→ **What needs to be done**
Reproduce exactly the opening lines of the listing, stopping after the line that contains "Definition HTTP_MAX_TOTAL_EST_MEM_USAGE : Z" and including it.

→ **Records for this task**

+++

(* ===== verification/HttpTables.v ===== *)
(** * HTTP server: tables

    The enumerations and the constant tables of
    [src/libs/lib_worker/httpserver.h]: the state machine over the characters
    of a request, the state machine over its framing, the character classes,
    the token each state starts, the texts of the status codes.  Tables are
    flat arrays, indexed as the code indexes them. *)

From S2P Require Import Prelude.
#[local] Open Scope Z_scope.

(** ** Limits *)

Definition HTTP_REQUEST_BUF_SIZE : Z := 1024.
Definition HTTP_RESPONSE_BUF_SIZE : Z := 1024.
Definition HTTP_REQUEST_TIMEOUT : Z := 20.
Definition HTTP_KEEP_ALIVE_TIMEOUT : Z := 120.
Definition HTTP_MAX_TOKEN_LENGTH : Z := 8192.
Definition HTTP_MAX_TOTAL_EST_MEM_USAGE : Z := 4294967296.
Definition HTTP_MAX_REQUEST_BUF_SIZE : Z := 8388608.
Definition HTTP_MAX_HEADER_COUNT : Z := 127.

(** Bits of the flag fields. *)
Definition HTTP_FLG_STREAMED : Z := 1.
Definition HTTP_KEEP_ALIVE : Z := 1.
Definition HTTP_CLOSE : Z := 0.
Definition HTTP_END_SESSION : Z := 2.
Definition HTTP_AUTOMATIC : Z := 8.
Definition HTTP_CHUNKED_RESPONSE : Z := 32.

(** [HTTP_FLAG_SET], [HTTP_FLAG_CLEAR], [HTTP_FLAG_CHECK]. *)
Definition flag_set (var flag : Z) : Z := Z.lor var flag.
Definition flag_clear (var flag : Z) : Z := Z.land var (Z.lnot flag).
Definition flag_check (var flag : Z) : bool := negb (Z.land var flag =? 0).

(** ** Enumerations *)

Inductive hs_token :=
  | HS_TOK_NONE | HS_TOK_METHOD | HS_TOK_TARGET | HS_TOK_VERSION
  | HS_TOK_HEADER_KEY | HS_TOK_HEADER_VAL | HS_TOK_CHUNK_BODY | HS_TOK_BODY
  | HS_TOK_BODY_STREAM | HS_TOK_REQ_END | HS_TOK_EOF | HS_TOK_ERROR.

Inductive hs_state :=
  | ST | MT | MS | TR | TS | VN | RR | RN | HK | HS | HV | HR | HE
  | ER | HN | BD | CS | CB | CE | CR | CN | CD | C1 | C2 | BR.

Inductive hs_char_type :=
  | HS_SPC | HS_NL | HS_CR | HS_COLN | HS_TAB | HS_SCOLN
  | HS_DIGIT | HS_HEX | HS_ALPHA | HS_TCHAR | HS_VCHAR | HS_ETC.

Inductive hs_meta_state :=
  | M_WFK | M_ANY | M_MTE | M_MCL | M_CLV | M_MCK | M_SML | M_CHK | M_BIG | M_ZER | M_CSZ
  | M_CBD | M_LST | M_STR | M_SEN | M_BDY | M_END | M_ERR.

#[export] Instance hs_token_eq_dec : EqDecision hs_token.
Proof. solve_decision. Defined.
#[export] Instance hs_state_eq_dec : EqDecision hs_state.
Proof. solve_decision. Defined.
#[export] Instance hs_char_type_eq_dec : EqDecision hs_char_type.
Proof. solve_decision. Defined.
#[export] Instance hs_meta_state_eq_dec : EqDecision hs_meta_state.
Proof. solve_decision. Defined.

(** The numbers of the enumerators, which index the tables. *)
Definition hs_state_code (s : hs_state) : nat :=
  match s with
  | ST => 0 | MT => 1 | MS => 2 | TR => 3 | TS => 4 | VN => 5 | RR => 6 | RN => 7 | HK => 8
  | HS => 9 | HV => 10 | HR => 11 | HE => 12 | ER => 13 | HN => 14 | BD => 15 | CS => 16
  | CB => 17 | CE => 18 | CR => 19 | CN => 20 | CD => 21 | C1 => 22 | C2 => 23 | BR => 24
  end.

Definition hs_char_type_code (t : hs_char_type) : nat :=
  match t with
  | HS_SPC => 0 | HS_NL => 1 | HS_CR => 2 | HS_COLN => 3 | HS_TAB => 4 | HS_SCOLN => 5
  | HS_DIGIT => 6 | HS_HEX => 7 | HS_ALPHA => 8 | HS_TCHAR => 9 | HS_VCHAR => 10 | HS_ETC => 11
  end.
Definition HS_CHAR_TYPE_LEN : nat := 12.

Definition hs_meta_code (m : hs_meta_state) : nat :=
  match m with
  | M_WFK => 0 | M_ANY => 1 | M_MTE => 2 | M_MCL => 3 | M_CLV => 4 | M_MCK => 5 | M_SML => 6
  | M_CHK => 7 | M_BIG => 8 | M_ZER => 9 | M_CSZ => 10 | M_CBD => 11 | M_LST => 12 | M_STR => 13
  | M_SEN => 14 | M_BDY => 15 | M_END => 16 | M_ERR => 17
  end.

(** Events of the framing machine: [hs_meta_type] and, sharing its numbers, the
    macros used for bodies. *)
Definition HS_META_NOT_CONTENT_LEN : nat := 0.
Definition HS_META_NOT_TRANSFER_ENC : nat := 1.
Definition HS_META_END_KEY : nat := 2.
Definition HS_META_END_VALUE : nat := 3.
Definition HS_META_END_HEADERS : nat := 4.
Definition HS_META_LARGE_BODY : nat := 5.
Definition HS_META_TYPE_LEN : nat := 6.
Definition HS_META_NOT_CHUNKED : nat := 0.
Definition HS_META_NON_ZERO : nat := 0.
Definition HS_META_END_CHK_SIZE : nat := 1.
Definition HS_META_END_CHUNK : nat := 2.
Definition HS_META_NEXT : nat := 0.

(** ** Tables *)

(** spc NL CR : tab ; 0-9 A-F/a-f G-Z/g-z tchar vchar etc *)
Definition hs_transitions : list hs_state := [
  (* ST start *) BR; BR; BR; BR; BR; BR; BR; MT; MT; MT; BR; BR;
  (* MT method *) MS; BR; BR; BR; BR; BR; MT; MT; MT; MT; BR; BR;
  (* MS methodsp *) BR; BR; BR; BR; BR; BR; TR; TR; TR; TR; TR; BR;
  (* TR target *) TS; BR; BR; TR; BR; TR; TR; TR; TR; TR; TR; BR;
  (* TS targetsp *) BR; BR; BR; BR; BR; BR; VN; VN; VN; VN; VN; BR;
  (* VN version *) BR; BR; RR; BR; BR; BR; VN; VN; VN; VN; VN; BR;
  (* RR rl CR *) BR; RN; BR; BR; BR; BR; BR; BR; BR; BR; BR; BR;
  (* RN rl NL *) BR; BR; BR; BR; BR; BR; HK; HK; HK; HK; BR; BR;
  (* HK headkey *) BR; BR; BR; HS; BR; BR; HK; HK; HK; HK; BR; BR;
  (* HS headspc *) HS; HS; HS; HV; HS; HV; HV; HV; HV; HV; HV; BR;
  (* HV headval *) HV; BR; HR; HV; HV; HV; HV; HV; HV; HV; HV; BR;
  (* HR headCR *) BR; HE; BR; BR; BR; BR; BR; BR; BR; BR; BR; BR;
  (* HE headNL *) BR; BR; ER; BR; BR; BR; HK; HK; HK; HK; BR; BR;
  (* ER hendCR *) BR; HN; BR; BR; BR; BR; BR; BR; BR; BR; BR; BR;
  (* HN hendNL *) BD; BD; BD; BD; BD; BD; BD; BD; BD; BD; BD; BD;
  (* BD body *) BD; BD; BD; BD; BD; BD; BD; BD; BD; BD; BD; BD;
  (* CS chksz *) BR; BR; CR; BR; BR; CE; CS; CS; BR; BR; BR; BR;
  (* CB chkbd *) CB; CB; CB; CB; CB; CB; CB; CB; CB; CB; CB; CB;
  (* CE chkext *) BR; BR; CR; CE; CE; CE; CE; CE; CE; CE; CE; BR;
  (* CR chkszCR *) BR; CN; BR; BR; BR; BR; BR; BR; BR; BR; BR; BR;
  (* CN chkszNL *) CB; CB; CB; CB; CB; CB; CB; CB; CB; CB; CB; CB;
  (* CD chkend *) BR; BR; C1; BR; BR; BR; BR; BR; BR; BR; BR; BR;
  (* C1 chkendCR *) BR; C2; BR; BR; BR; BR; BR; BR; BR; BR; BR; BR;
  (* C2 chkendNL *) BR; BR; BR; BR; BR; BR; CS; CS; BR; BR; BR; BR
].

(** no chunk or not cl, not te, end key, end value, end headers, too big *)
Definition hs_meta_transitions : list hs_meta_state := [
  (* WFK wait *) M_WFK; M_WFK; M_WFK; M_ANY; M_END; M_ERR;
  (* ANY matchkey *) M_MTE; M_MCL; M_WFK; M_ERR; M_END; M_ERR;
  (* MTE matchte *) M_MTE; M_WFK; M_MCK; M_ERR; M_ERR; M_ERR;
  (* MCL matchcl *) M_WFK; M_MCL; M_CLV; M_ERR; M_ERR; M_ERR;
  (* CLV clvalue *) M_ERR; M_ERR; M_ERR; M_SML; M_ERR; M_ERR;
  (* MCK matchchk *) M_WFK; M_ERR; M_ERR; M_CHK; M_ERR; M_ERR;
  (* SML smallbdy *) M_SML; M_SML; M_SML; M_SML; M_BDY; M_BIG;
  (* CHK chunkbdy *) M_CHK; M_CHK; M_CHK; M_CHK; M_ZER; M_ERR;
  (* BIG bigbody *) M_BIG; M_BIG; M_BIG; M_BIG; M_STR; M_ERR;
  (* ZER zerochk *) M_CSZ; M_LST; M_ERR; M_ERR; M_ERR; M_ERR;
  (* CSZ chksize *) M_CSZ; M_CBD; M_ERR; M_ERR; M_ERR; M_ERR;
  (* CBD readchk *) M_CBD; M_CBD; M_ZER; M_ERR; M_ERR; M_ERR;
  (* LST lastchk *) M_LST; M_END; M_END; M_ERR; M_ERR; M_ERR;
  (* STR readstr *) M_SEN; M_ERR; M_ERR; M_ERR; M_ERR; M_ERR;
  (* SEN strend *) M_END; M_ERR; M_ERR; M_ERR; M_ERR; M_ERR;
  (* BDY readbody *) M_END; M_ERR; M_ERR; M_ERR; M_ERR; M_ERR;
  (* END reqend *) M_WFK; M_ERR; M_ERR; M_ERR; M_ERR; M_ERR
].

Definition hs_ctype : list hs_char_type := [
  HS_ETC; HS_ETC; HS_ETC; HS_ETC; HS_ETC; HS_ETC; HS_ETC;
  HS_ETC; HS_ETC; HS_TAB; HS_NL; HS_ETC; HS_ETC; HS_CR;
  HS_ETC; HS_ETC; HS_ETC; HS_ETC; HS_ETC; HS_ETC; HS_ETC;
  HS_ETC; HS_ETC; HS_ETC; HS_ETC; HS_ETC; HS_ETC; HS_ETC;
  HS_ETC; HS_ETC; HS_ETC; HS_ETC; HS_SPC; HS_TCHAR; HS_VCHAR;
  HS_TCHAR; HS_TCHAR; HS_TCHAR; HS_TCHAR; HS_TCHAR; HS_VCHAR; HS_VCHAR;
  HS_TCHAR; HS_TCHAR; HS_TCHAR; HS_TCHAR; HS_TCHAR; HS_VCHAR; HS_DIGIT;
  HS_DIGIT; HS_DIGIT; HS_DIGIT; HS_DIGIT; HS_DIGIT; HS_DIGIT; HS_DIGIT;
  HS_DIGIT; HS_DIGIT; HS_COLN; HS_SCOLN; HS_VCHAR; HS_VCHAR; HS_VCHAR;
  HS_VCHAR; HS_VCHAR; HS_HEX; HS_HEX; HS_HEX; HS_HEX; HS_HEX;
  HS_HEX; HS_ALPHA; HS_ALPHA; HS_ALPHA; HS_ALPHA; HS_ALPHA; HS_ALPHA;
  HS_ALPHA; HS_ALPHA; HS_ALPHA; HS_ALPHA; HS_ALPHA; HS_ALPHA; HS_ALPHA;
  HS_ALPHA; HS_ALPHA; HS_ALPHA; HS_ALPHA; HS_ALPHA; HS_ALPHA; HS_ALPHA;
  HS_VCHAR; HS_VCHAR; HS_VCHAR; HS_TCHAR; HS_TCHAR; HS_TCHAR; HS_HEX;
  HS_HEX; HS_HEX; HS_HEX; HS_HEX; HS_HEX; HS_ALPHA; HS_ALPHA;
  HS_ALPHA; HS_ALPHA; HS_ALPHA; HS_ALPHA; HS_ALPHA; HS_ALPHA; HS_ALPHA;
  HS_ALPHA; HS_ALPHA; HS_ALPHA; HS_ALPHA; HS_ALPHA; HS_ALPHA; HS_ALPHA;
  HS_ALPHA; HS_ALPHA; HS_ALPHA; HS_ALPHA; HS_VCHAR; HS_TCHAR; HS_VCHAR;
  HS_TCHAR; HS_ETC
].

(** One entry per state up to [C2]: there is none for [BR]. *)
Definition hs_token_start_states : list hs_token := [
  HS_TOK_NONE; HS_TOK_METHOD; HS_TOK_NONE; HS_TOK_TARGET; HS_TOK_NONE; HS_TOK_VERSION; HS_TOK_NONE; HS_TOK_NONE; HS_TOK_HEADER_KEY;
  HS_TOK_NONE; HS_TOK_HEADER_VAL; HS_TOK_NONE; HS_TOK_NONE; HS_TOK_NONE; HS_TOK_NONE; HS_TOK_BODY; HS_TOK_NONE; HS_TOK_CHUNK_BODY; HS_TOK_NONE; HS_TOK_NONE; HS_TOK_NONE;
  HS_TOK_NONE; HS_TOK_NONE; HS_TOK_NONE
].

Definition blank (n : nat) : list string := replicate n ""%string.

(** The row after "Gateway Timeout" has no comma at its end: its last string
    and the first one of the next row are one string literal, so that the table
    has an entry less than it has strings. *)
Definition hs_status_text : list string :=
  (blank 100
   ++ ["Continue"; "Switching Protocols"]%string ++ blank 98
   ++ ["OK"; "Created"; "Accepted"; "Non-Authoritative Information"; "No Content";
       "Reset Content"; "Partial Content"]%string ++ blank 93
   ++ ["Multiple Choices"; "Moved Permanently"; "Found"; "See Other"; "Not Modified";
       "Use Proxy"; ""; "Temporary Redirect"]%string ++ blank 92
   ++ ["Bad Request"; "Unauthorized"; "Payment Required"; "Forbidden"; "Not Found";
       "Method Not Allowed"; "Not Acceptable"; "Proxy Authentication Required";
       "Request Timeout"; "Conflict";
       "Gone"; "Length Required"; ""; "Payload Too Large"]%string ++ blank 86
   ++ ["Internal Server Error"; "Not Implemented"; "Bad Gateway"; "Service Unavailable";
       "Gateway Timeout"; ""; ""; ""; ""; "" +:+ ""]%string
   ++ blank 89).

(** ** Characters

    A [char] is signed: bytes from 128 on are negative. *)

Definition char_of_ascii (a : Ascii.ascii) : Z := wrap8 (Z.of_nat (Ascii.nat_of_ascii a)).
Definition chars (s : string) : list Z := char_of_ascii <$> String.list_ascii_of_string s.

Definition hs_char_type_of (c : Z) : option hs_char_type :=
  if c <? 0 then Some HS_ETC else hs_ctype !! Z.to_nat c.

(** The row of [st], the column of [type]. *)
Definition hs_transition (st : hs_state) (type : hs_char_type) : option hs_state :=
  hs_transitions !! (hs_state_code st * HS_CHAR_TYPE_LEN + hs_char_type_code type)%nat.

Definition hs_meta_transition (m : hs_meta_state) (event : nat) : option hs_meta_state :=
  hs_meta_transitions !! (hs_meta_code m * HS_META_TYPE_LEN + event)%nat.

+++

→ **Result**
(* ===== verification/HttpTables.v ===== *)
(** * HTTP server: tables

    The enumerations and the constant tables of
    [src/libs/lib_worker/httpserver.h]: the state machine over the characters
    of a request, the state machine over its framing, the character classes,
    the token each state starts, the texts of the status codes.  Tables are
    flat arrays, indexed as the code indexes them. *)

From S2P Require Import Prelude.
#[local] Open Scope Z_scope.

(** ** Limits *)

Definition HTTP_REQUEST_BUF_SIZE : Z := 1024.
Definition HTTP_RESPONSE_BUF_SIZE : Z := 1024.
Definition HTTP_REQUEST_TIMEOUT : Z := 20.
Definition HTTP_KEEP_ALIVE_TIMEOUT : Z := 120.
Definition HTTP_MAX_TOKEN_LENGTH : Z := 8192.
Definition HTTP_MAX_TOTAL_EST_MEM_USAGE : Z := 4294967296.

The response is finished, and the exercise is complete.